BEGIN DATA PROVIDED

(** The fallback client never touches the cache, and it only adds to the
    calls, starting with its own. *)
Lemma fetchSerp_store (w : World) (q : string) (s : Store) :
  cache (snd (fetchSerp parseCurrency w q s)) = cache s
  /\ exists more,
      calls (snd (fetchSerp parseCurrency w q s))
      = (calls s ++ FetchSerp q :: more)%list.
Proof.
  unfold fetchSerp. run_monad.
  destruct (SERP_KEY w) as [key|]; simpl.
  2:{ split; [reflexivity | now exists []]. }
  destruct (truthy key); simpl.
  2:{ split; [reflexivity | now exists []]. }
  assert (Hcalls : forall tail : list Call,
             ((calls s ++ [FetchSerp q]) ++ tail
              = calls s ++ FetchSerp q :: tail)%list)
    by (intros tail; now rewrite <- app_assoc).
  destruct (serpapi w) as [e | r]; simpl.
  { split; [reflexivity | eexists; apply Hcalls]. }
  destruct (ok r); simpl.
  2:{ split; [reflexivity | eexists; apply Hcalls]. }
  destruct (json r) as [e | j]; simpl.
  { split; [reflexivity | eexists; apply Hcalls]. }
  destruct (mapE _ _) as [e | mapped]; simpl;
    (split; [reflexivity | eexists; apply Hcalls]).
Qed.

(** What the fallback client returns went through the final filter. *)
Lemma fetchSerp_filtered (w : World) (q : string) (s s' : Store)
      (items : list Item.t) :
  fetchSerp parseCurrency w q s = (inr (Some items), s') ->
  Forall (fun x => retained x = true) items.
Proof.
  unfold fetchSerp. run_monad.
  destruct (SERP_KEY w) as [key|]; simpl; [|discriminate].
  destruct (truthy key); simpl; [|discriminate].
  destruct (serpapi w) as [e | r]; simpl; [discriminate |].
  destruct (ok r); simpl; [|discriminate].
  destruct (json r) as [e | j]; simpl; [discriminate |].
  destruct (mapE _ _) as [e | mapped]; simpl; [discriminate |].
  intros H. inversion H; subst.
  apply Forall_forall. intros x Hx. now apply filter_In in Hx.
Qed.


(** A result without a [price] member makes the whole call throw. *)
Lemma fetchSerp_missing_price (w : World) (q key : string) (r : SerpResponse)
      (results : list Organic.t) (it : Organic.t) (s : Store) :
  SERP_KEY w = Some key -> truthy key = true ->
  serpapi w = inr r -> ok r = true -> json r = inr (Some results) ->
  In it results -> Organic.price it = None ->
  exists e, fst (fetchSerp parseCurrency w q s) = inl e.
Proof.
  intros Hkey Htruthy Hserp Hok Hjson Hin Hprice.
  destruct (mapE_fails (toSoldItem parseCurrency (now_iso w)) results it
              Hin (toSoldItem_no_price (now_iso w) it Hprice)) as [e He].
  exists e.
  unfold fetchSerp. run_monad.
  rewrite Hkey, Htruthy, Hserp. simpl. rewrite Hok, Hjson. simpl.
  now rewrite He.
Qed.

(** C6, in the form that holds of the code.  Every listing the fallback client returns has a
    non-empty [itemUrl] (and a non-empty title and a price above zero); a
    provider result without a link is mapped to a listing the final filter
    rejects.  [imageUrl] is not tested: it may be empty. *)
Theorem C6_fallback_requires_itemUrl (w : World) (q : string) (s s' : Store)
        (items : list Item.t) :
  fetchSerp parseCurrency w q s = (inr (Some items), s') ->
  Forall (fun x =>
            Item.title x <> ""
            /\ (exists u, Item.itemUrl x = Some u /\ u <> "")
            /\ PrimFloat.ltb 0 (toNumber (Item.price x)) = true) items
  /\ (forall it x,
         toSoldItem parseCurrency (now_iso w) it = inr x ->
         Organic.link it = None \/ Organic.link it = Some "" ->
         retained x = false /\ ~ In x items).
Proof.
  intros Hfetch.
  pose proof (fetchSerp_filtered _ _ _ Hfetch) as Hall.
  split.
  - eapply Forall_impl; [|exact Hall].
    intros x Hx. now apply retained_iff.
  - intros it x Hmap Hlink.
    assert (Hurl : Item.itemUrl x = Some "").
    { unfold toSoldItem in Hmap.
      destruct (Organic.price it); [|discriminate].
      destruct (getShippingCost _ _); [discriminate |].
      inversion Hmap; subst; simpl.
      destruct Hlink as [-> | ->]; reflexivity. }
    assert (Hrej : retained x = false).
    { unfold retained. rewrite Hurl. simpl. now rewrite andb_false_r. }
    split; [exact Hrej |].
    intros Hin. rewrite Forall_forall in Hall.
    specialize (Hall x Hin). congruence.
Qed.

End FallbackProperties.

(* ================================================================= *)
(** ** Properties of the handler *)

Section HandlerProperties.
Open Scope string_scope.
Variable parseCurrency : string -> option Parsed.t.

Local Abbreviation extract := (extractSellItemsFromHTML parseCurrency).

Lemma validQuery_guard (qs : string) :
  validQuery qs = true ->
  negb (truthy qs) || String.eqb (trim qs) "" = false.
Proof.
  unfold validQuery. rewrite andb_true_iff, negb_true_iff.
  intros [-> ->]. reflexivity.
Qed.

Lemma invalidQuery_guard (qs : string) :
  validQuery qs = false ->
  negb (truthy qs) || String.eqb (trim qs) "" = true.
Proof.
  unfold validQuery. destruct (truthy qs); simpl; [|reflexivity].
  now rewrite negb_false_iff.
Qed.

(** The handler from the point where extraction has happened. *)
Lemma handler_after_extraction (w : World) (event : Event) (c : Cache)
      (qs : string) (html : Document) :
  primaryExtraction w event c qs html ->
  handler parseCurrency w event c =
    let items := extract html qs in
    let s1 := {| cache := c;
                 calls := [ScrapingBeeGet (scrapURL (spacesToPlus qs))] |} in
    if (List.length items <? 3)%nat then
      match fetchSerp parseCurrency w qs s1 with
      | (inl error, s') => (response500 error, cache s', calls s')
      | (inr fetched, s') =>
          let items' := match fetched with Some l => l | None => [] end in
          let stats := calculateSalesMetrics items' in
          ({| statusCode := 200; headers := Some AllowAll;
              body := PayloadBody (mkPayload qs stats items' "serpapi" false) |},
           {| data := Some (mkPayload qs stats items' "serpapi" true);
              timestamp := now_store w; query := qs |},
           calls s')
      end
    else
      let stats := calculateSalesMetrics items in
      ({| statusCode := 200; headers := Some AllowAll;
          body := PayloadBody (mkPayload qs stats items "scrapingbee" false) |},
       {| data := Some (mkPayload qs stats items "scrapingbee" true);
          timestamp := now_store w; query := qs |},
       calls s1).
Proof.
  intros (Hq & Hvalid & Hmiss & Hmethod & Hbee).
  unfold handler, handlerTry. run_monad.
  rewrite Hq, (validQuery_guard _ Hvalid), Hmiss, Hmethod, Hbee.
  cbv zeta.
  destruct (List.length (extract html qs) <? 3)%nat.
  - destruct (fetchSerp parseCurrency w qs _) as [[error | fetched] s'];
      reflexivity.
  - reflexivity.
Qed.


(** Every invocation leaves the cache as it was or writes a fresh entry
    for a valid query, stamped with the time of the write. *)
Lemma handler_cache_cases (w : World) (event : Event) (c : Cache) :
  snd (fst (handler parseCurrency w event c)) = c
  \/ exists qs stats items source,
      validQuery qs = true
      /\ snd (fst (handler parseCurrency w event c))
         = {| data := Some (mkPayload qs stats items source true);
              timestamp := now_store w; query := qs |}.
Proof.
  destruct (q event) as [qs|] eqn:Hq.
  2:{ left. unfold handler, handlerTry. run_monad. now rewrite Hq. }
  destruct (validQuery qs) eqn:Hvalid.
  2:{ left. unfold handler, handlerTry. run_monad.
      now rewrite Hq, (invalidQuery_guard _ Hvalid). }
  destruct (lookup (durationFromLastFetch (now_check w) c) qs c) eqn:Hlook.
  { left. unfold handler, handlerTry. run_monad.
    now rewrite Hq, (validQuery_guard _ Hvalid), Hlook. }
  destruct (String.eqb (httpMethod event) "OPTIONS") eqn:Hmethod.
  { left. unfold handler, handlerTry. run_monad.
    now rewrite Hq, (validQuery_guard _ Hvalid), Hlook, Hmethod. }
  destruct (scrapingbee w) as [e | html] eqn:Hbee.
  { left. unfold handler, handlerTry. run_monad.
    now rewrite Hq, (validQuery_guard _ Hvalid), Hlook, Hmethod, Hbee. }
  rewrite (@handler_after_extraction w event c qs html)
    by (repeat split; assumption).
  cbv zeta.
  destruct (List.length (extract html qs) <? 3)%nat.
  - pose proof (fetchSerp_store parseCurrency w qs
                  {| cache := c;
                     calls := [ScrapingBeeGet (scrapURL (spacesToPlus qs))] |})
      as [Hcache _].
    destruct (fetchSerp parseCurrency w qs _) as [[e | fetched] s'].
    + left. exact Hcache.
    + right. repeat eexists. exact Hvalid.
  - right. repeat eexists. exact Hvalid.
Qed.

Lemma reachable_invariant (c : Cache) :
  Reachable parseCurrency c -> cacheInvariant c.
Proof.
  induction 1 as [|w event c Hreach IH Hclock].
  - exact I.
  - destruct (handler_cache_cases w event c)
      as [-> | (qs & stats & items & source & Hvalid & ->)].
    + exact IH.
    + unfold cacheInvariant. simpl. auto.
Qed.
(** * Users / Tasks REST API: a shallow embedding of the route handlers

    The development follows [routes/users.js] and [routes/tasks.js].
    The JavaScript built-ins the handlers rely on ([Number], [isNaN],
    [parseInt], [new Date], truthiness) are modelled in [Module Js]; the
    Mongoose models [User] and [Task] are modelled as finite maps keyed by
    [_id]; every handler is a computation in a small monad that threads the
    document store and may respond early or throw (the [try]/[catch] of
    each handler turns a throw into a 500 response). *)

From Stdlib Require Import ZArith String Ascii List Lia.
From stdpp Require Import base gmap strings list fin_maps.

Open Scope string_scope.
Open Scope Z_scope.

(* ===================================================================== *)
(** ** JavaScript values and built-ins                                     *)
(* ===================================================================== *)

Module Js.

(** A JavaScript number.  A finite number [Fin m e] denotes [m * 10^e];
    the binary rounding of IEEE doubles is not modelled, the value of a
    decimal literal is kept exactly. *)
Inductive num : Type :=
| NaN
| Infinity (negative : bool)
| Fin (m e : Z).

(** The scalar values a request body field can carry. *)
Inductive val : Type :=
| Undefined
| Null
| Bool (b : bool)
| Num (n : num)
| Str (s : string).

Definition isNaN (n : num) : bool :=
  match n with NaN => true | _ => false end.

Definition str_truthy (s : string) : bool :=
  match s with EmptyString => false | _ => true end.

(** [!!v] *)
Definition truthy (v : val) : bool :=
  match v with
  | Undefined | Null => false
  | Bool b => b
  | Num NaN => false
  | Num (Infinity _) => true
  | Num (Fin m _) => negb (m =? 0)
  | Str s => str_truthy s
  end.

(** [o || d] on an optional string field ([None] is [undefined]). *)
Definition or_str (o : option string) (d : string) : string :=
  match o with
  | Some s => if str_truthy s then s else d
  | None => d
  end.

Definition opt_truthy (o : option string) : bool :=
  match o with Some s => str_truthy s | None => false end.

(** *** Characters *)

Definition is_ws (c : ascii) : bool :=
  let n := Z.of_nat (nat_of_ascii c) in
  ((9 <=? n) && (n <=? 13)) || (n =? 32).

Definition digit_in (radix : Z) (c : ascii) : option Z :=
  let n := Z.of_nat (nat_of_ascii c) in
  let d :=
    if (48 <=? n) && (n <=? 57) then Some (n - 48)
    else if (97 <=? n) && (n <=? 122) then Some (n - 87)
    else if (65 <=? n) && (n <=? 90) then Some (n - 55)
    else None in
  match d with
  | Some k => if k <? radix then Some k else None
  | None => None
  end.

Definition to_lower_ascii (c : ascii) : ascii :=
  let n := nat_of_ascii c in
  if ((65 <=? Z.of_nat n) && (Z.of_nat n <=? 90))%Z
  then ascii_of_nat (n + 32) else c.

(** [s.toLowerCase()] on the ASCII range. *)
Fixpoint toLowerCase (s : string) : string :=
  match s with
  | EmptyString => EmptyString
  | String c r => String (to_lower_ascii c) (toLowerCase r)
  end.

Fixpoint drop_ws (l : list ascii) : list ascii :=
  match l with
  | c :: r => if is_ws c then drop_ws r else l
  | [] => []
  end.

Definition trim (l : list ascii) : list ascii :=
  rev (drop_ws (rev (drop_ws l))).

(** Longest prefix of digits in [radix]: its value (continuing from
    [acc]), how many digits were read, and the rest of the input. *)
Fixpoint take_digits (radix : Z) (acc : Z) (cnt : Z) (l : list ascii)
  : Z * Z * list ascii :=
  match l with
  | c :: r =>
      match digit_in radix c with
      | Some d => take_digits radix (acc * radix + d) (cnt + 1) r
      | None => (acc, cnt, l)
      end
  | [] => (acc, cnt, [])
  end.

Definition is_char (c : ascii) (a b : string) : bool :=
  bool_decide (String c EmptyString = a) || bool_decide (String c EmptyString = b).

(** *** [Number(string)]: the StringNumericLiteral grammar *)

Definition exponent_part (l : list ascii) : option Z :=
  match l with
  | [] => Some 0
  | c :: r =>
      if is_char c "e" "E" then
        let '(neg, r') :=
          match r with
          | s :: r' =>
              if is_char s "-" "-" then (true, r')
              else if is_char s "+" "+" then (false, r')
              else (false, r)
          | [] => (false, r)
          end in
        match take_digits 10 0 0 r' with
        | (v, cnt, []) => if 0 <? cnt then Some (if neg then - v else v) else None
        | _ => None
        end
      else None
  end.

Definition unsigned_decimal (l : list ascii) : num :=
  if bool_decide (l = list_ascii_of_string "Infinity") then Infinity false
  else
    let '(iv, icnt, r1) := take_digits 10 0 0 l in
    let '(mv, fcnt, r2) :=
      match r1 with
      | c :: r =>
          if is_char c "." "." then
            let '(fv, fcnt, r2) := take_digits 10 iv 0 r in (fv, fcnt, r2)
          else (iv, 0, r1)
      | [] => (iv, 0, r1)
      end in
    if 0 <? icnt + fcnt then
      match exponent_part r2 with
      | Some ex => Fin mv (ex - fcnt)
      | None => NaN
      end
    else NaN.

Definition negate (n : num) : num :=
  match n with
  | NaN => NaN
  | Infinity b => Infinity (negb b)
  | Fin m e => Fin (- m) e
  end.

Definition radix_literal (radix : Z) (l : list ascii) : num :=
  match take_digits radix 0 0 l with
  | (v, cnt, []) => if 0 <? cnt then Fin v 0 else NaN
  | _ => NaN
  end.

Definition StringToNumber (s : string) : num :=
  match trim (list_ascii_of_string s) with
  | [] => Fin 0 0
  | c :: r =>
      if is_char c "-" "-" then negate (unsigned_decimal r)
      else if is_char c "+" "+" then unsigned_decimal r
      else
        match r with
        | p :: r' =>
            if is_char c "0" "0" && is_char p "x" "X" then radix_literal 16 r'
            else if is_char c "0" "0" && is_char p "o" "O" then radix_literal 8 r'
            else if is_char c "0" "0" && is_char p "b" "B" then radix_literal 2 r'
            else unsigned_decimal (c :: r)
        | [] => unsigned_decimal (c :: r)
        end
  end.

(** [Number(v)] *)
Definition Number (v : val) : num :=
  match v with
  | Undefined => NaN
  | Null => Fin 0 0
  | Bool b => if b then Fin 1 0 else Fin 0 0
  | Num n => n
  | Str s => StringToNumber s
  end.

(** *** [parseInt(string)] with no radix argument; [None] is [NaN]. *)
Definition parseInt (s : string) : option Z :=
  let l := drop_ws (list_ascii_of_string s) in
  let '(neg, l1) :=
    match l with
    | c :: r =>
        if is_char c "-" "-" then (true, r)
        else if is_char c "+" "+" then (false, r)
        else (false, l)
    | [] => (false, l)
    end in
  let '(radix, l2) :=
    match l1 with
    | c :: p :: r =>
        if is_char c "0" "0" && is_char p "x" "X" then (16, r) else (10, l1)
    | _ => (10, l1)
    end in
  match take_digits radix 0 0 l2 with
  | (v, cnt, _) => if 0 <? cnt then Some (if neg then - v else v) else None
  end.

(** *** Dates.  A [Date] object is its time value in epoch milliseconds,
    [None] being the Invalid Date (whose [getTime()] is [NaN]). *)

Definition max_time : Z := 8640000000000000.

(** [new Date(n)] for a number: TimeClip. *)
Definition Date_of_number (n : num) : option Z :=
  match n with
  | NaN | Infinity _ => None
  | Fin m e =>
      if 0 <=? e then
        let v := m * 10 ^ e in
        if max_time <? Z.abs v then None else Some v
      else
        let d := 10 ^ (- e) in
        if max_time * d <? Z.abs m then None else Some (Z.quot m d)
  end.

Section Engine.
(** [Date.parse] on strings is left to the engine. *)
Variable Date_parse : string -> option Z.

(** [new Date(v)] *)
Definition Date_of_value (v : val) : option Z :=
  match v with
  | Str s => Date_parse s
  | _ => Date_of_number (Number v)
  end.
End Engine.

End Js.

Example Number_digits : Js.Number (Js.Str "1700000000000") = Js.Fin 1700000000000 0.
Proof. reflexivity. Qed.
Example Number_word : Js.Number (Js.Str "not-a-date") = Js.NaN.
Proof. reflexivity. Qed.
Example Number_decimal : Js.Number (Js.Str " -12.5e1 ") = Js.Fin (-125) 0.
Proof. reflexivity. Qed.
Example Number_hex : Js.Number (Js.Str "0x1F") = Js.Fin 31 0.
Proof. reflexivity. Qed.
Example Number_blank : Js.Number (Js.Str "  ") = Js.Fin 0 0.
Proof. reflexivity. Qed.
Example Number_dot : Js.Number (Js.Str ".") = Js.NaN.
Proof. reflexivity. Qed.
Example Number_iso : Js.Number (Js.Str "2024-01-01") = Js.NaN.
Proof. reflexivity. Qed.
Example parseInt_px : Js.parseInt "42px" = Some 42.
Proof. reflexivity. Qed.
Example parseInt_word : Js.parseInt "abc" = None.
Proof. reflexivity. Qed.
Example Date_clip : Js.Date_of_number (Js.Fin (-15) (-1)) = Some (-1).
Proof. reflexivity. Qed.

(* ===================================================================== *)
(** ** Data model                                                          *)
(* ===================================================================== *)

(** The schemas of [models/user.js] and [models/task.js].  A document is
    stored under its [_id]; the record holds the other fields.  A
    timestamp is its epoch-millisecond value. *)

Module User.
Record doc : Type := mk {
  name : string;
  email : string;
  pendingTasks : list string;
  dateCreated : Z
}.
End User.

Module Task.
Record doc : Type := mk {
  name : string;
  description : string;
  deadline : Z;
  completed : bool;
  assignedUser : string;
  assignedUserName : string
}.
End Task.

(** The document store: one collection per model. *)
Record Store : Type := mkStore {
  users : gmap string User.doc;
  tasks : gmap string Task.doc
}.

Definition empty_store : Store := mkStore ∅ ∅.

(** A parsed JSON query parameter. *)
#[local] Unset Elimination Schemes.
Inductive Json : Type :=
| JsonNull
| JsonBool (b : bool)
| JsonNum (n : Js.num)
| JsonStr (s : string)
| JsonArr (l : list Json)
| JsonObj (l : list (string * Json)).
#[local] Set Elimination Schemes.

Definition json_truthy (j : Json) : bool :=
  match j with
  | JsonNull => false
  | JsonBool b => b
  | JsonNum n => Js.truthy (Js.Num n)
  | JsonStr s => Js.str_truthy s
  | JsonArr _ | JsonObj _ => true
  end.

(** [a || b] *)
Definition json_or (a b : Json) : Json := if json_truthy a then a else b.

(** What a response carries in its [data] field. *)
Inductive Data : Type :=
| DObject                                   (* {} *)
| DList                                     (* [] *)
| DCount (n : nat)
| DUser (id : string) (u : User.doc)
| DTask (id : string) (t : Task.doc)
| DUsers (l : list (string * User.doc))
| DTasks (l : list (string * Task.doc))
| DError.                                   (* the caught error *)

Record Response : Type := mkResponse {
  status : Z;
  message : string;
  data : Data
}.

(** *** Request payloads *)

(** [req.body.pendingTasks]: absent, one value, or an array. *)
Inductive Pending : Type :=
| PAbsent
| PScalar (s : string)
| PArray (l : list string).

Module UserBody.
Record t : Type := mk {
  name : option string;
  email : option string;
  pendingTasks : Pending;
  dateCreated : Js.val
}.
End UserBody.

Module TaskBody.
Record t : Type := mk {
  name : option string;
  deadline : Js.val;
  description : option string;
  completed : Js.val;
  assignedUser : option string;
  assignedUserName : option string
}.
End TaskBody.
(** * Missing-glyph resolution pipeline of the PDF font fixer

    A shallow embedding of [src/fixmissingunicode.py], [src/page_render.py]
    and [src/ocr.py].  Python strings whose code points matter (decoded
    character text, OCR results, the default character) are lists of code
    points; font names and dictionary keys are [string]s.  Bounding-box
    coordinates and heights are taken in exact arithmetic ([Z]).  Code that
    mutates objects or may raise runs in a state-and-exception monad whose
    state survives a raised exception, as Python's heap does. *)

From Stdlib Require Import ZArith Lia.
From stdpp Require Import sorting gmap strings list pretty functions.

Local Open Scope Z_scope.

(** ** Python values *)

(** A Python [str]: its sequence of code points. *)
Abbreviation pystr := (list Z).

(** Truthiness of a [str]: [if result:] holds for a non-empty string. *)
Definition py_truthy (s : pystr) : bool :=
  match s with [] => false | _ :: _ => true end.

(** [l.count(x)] *)
Definition py_count `{EqDecision A} (l : list A) (x : A) : nat :=
  length (filter (λ y, y = x) l).

(** The loop of [max(iterable, key=...)]: the running maximum is replaced only
    by an item whose key is strictly greater, so the first maximal item wins. *)
Fixpoint py_max_from {A K} (gt : K → K → bool) (key : A → K) (best : A) (l : list A) : A :=
  match l with
  | [] => best
  | x :: l' => py_max_from gt key (if gt (key x) (key best) then x else best) l'
  end.

(** [max(l, key=key)]; [None] stands for the [ValueError] on an empty list. *)
Definition py_max {A K} (gt : K → K → bool) (key : A → K) (l : list A) : option A :=
  match l with
  | [] => None
  | x :: l' => Some (py_max_from gt key x l')
  end.

Definition nat_gt (a b : nat) : bool := bool_decide (b < a)%nat.
Definition Z_gt (a b : Z) : bool := bool_decide (b < a).

(** ** Geometry *)

Record PdfRect := mkRect { left : Z; top : Z; right : Z; bottom : Z }.

Global Instance PdfRect_eq_dec : EqDecision PdfRect.
Proof. solve_decision. Defined.
(** * Arc Viewer: a shallow embedding of the browser components

    The components under [public/components] are modelled one module per
    source file.  JavaScript strings are Rocq strings whose characters are
    read as the code units U+0000 to U+00FF; the primitives that classify
    characters (white space, letter case, digits) are written for that
    range.  Literals of the source that contain characters outside the range
    (icons, check marks) are kept as their UTF-8 bytes: they are only stored,
    concatenated and compared, never classified. *)

From Stdlib Require Import String Ascii List Bool Arith ZArith Lia.
From Stdlib Require Import Decimal DecimalString DecimalNat.
Import ListNotations.
Local Open Scope string_scope.
Set Warnings "-register-all".

(** ** JavaScript string primitives used by the components *)

Module JS.

(** WhiteSpace and LineTerminator code units below U+0100: TAB, LF, VT, FF,
    CR, SP and NBSP.  [trim], the regular expression class [\s] and
    [parseInt] share this set. *)
Definition isWhiteSpace (c : ascii) : bool :=
  let n := nat_of_ascii c in
  (((9 <=? n) && (n <=? 13)) || (n =? 32) || (n =? 160))%nat.

(** [String.prototype.toLowerCase] on one code unit: A-Z, and the Latin-1
    capitals U+00C0..U+00DE except the multiplication sign U+00D7. *)
Definition lowerChar (c : ascii) : ascii :=
  let n := nat_of_ascii c in
  if (((65 <=? n) && (n <=? 90))
      || ((192 <=? n) && (n <=? 222) && negb (n =? 215)))%nat
  then ascii_of_nat (n + 32) else c.

Fixpoint toLowerCase (s : string) : string :=
  match s with
  | EmptyString => EmptyString
  | String c r => String (lowerChar c) (toLowerCase r)
  end.

Fixpoint trimStart (s : string) : string :=
  match s with
  | EmptyString => EmptyString
  | String c r => if isWhiteSpace c then trimStart r else s
  end.

Fixpoint trimEnd (s : string) : string :=
  match s with
  | EmptyString => EmptyString
  | String c r =>
      match trimEnd r with
      | EmptyString => if isWhiteSpace c then EmptyString else String c EmptyString
      | r' => String c r'
      end
  end.

Definition trim (s : string) : string := trimEnd (trimStart s).

(** [s.startsWith(p)] *)
Fixpoint startsWith (s p : string) : bool :=
  match p, s with
  | EmptyString, _ => true
  | String a p', String b s' => Ascii.eqb a b && startsWith s' p'
  | String _ _, EmptyString => false
  end.

(** [s.includes(t)] *)
Fixpoint includes (s t : string) : bool :=
  startsWith s t
  || match s with
     | EmptyString => false
     | String _ r => includes r t
     end.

END DATA PROVIDED

### EXERCISE PROMPT
Both the first line of the data above and the line with "((calls s ++" must be included; please return exactly those lines and the ones between them.

### WRITTEN REPLY
(** The fallback client never touches the cache, and it only adds to the
    calls, starting with its own. *)
Lemma fetchSerp_store (w : World) (q : string) (s : Store) :
  cache (snd (fetchSerp parseCurrency w q s)) = cache s
  /\ exists more,
      calls (snd (fetchSerp parseCurrency w q s))
      = (calls s ++ FetchSerp q :: more)%list.
Proof.
  unfold fetchSerp. run_monad.
  destruct (SERP_KEY w) as [key|]; simpl.
  2:{ split; [reflexivity | now exists []]. }
  destruct (truthy key); simpl.
  2:{ split; [reflexivity | now exists []]. }
  assert (Hcalls : forall tail : list Call,
             ((calls s ++ [FetchSerp q]) ++ tail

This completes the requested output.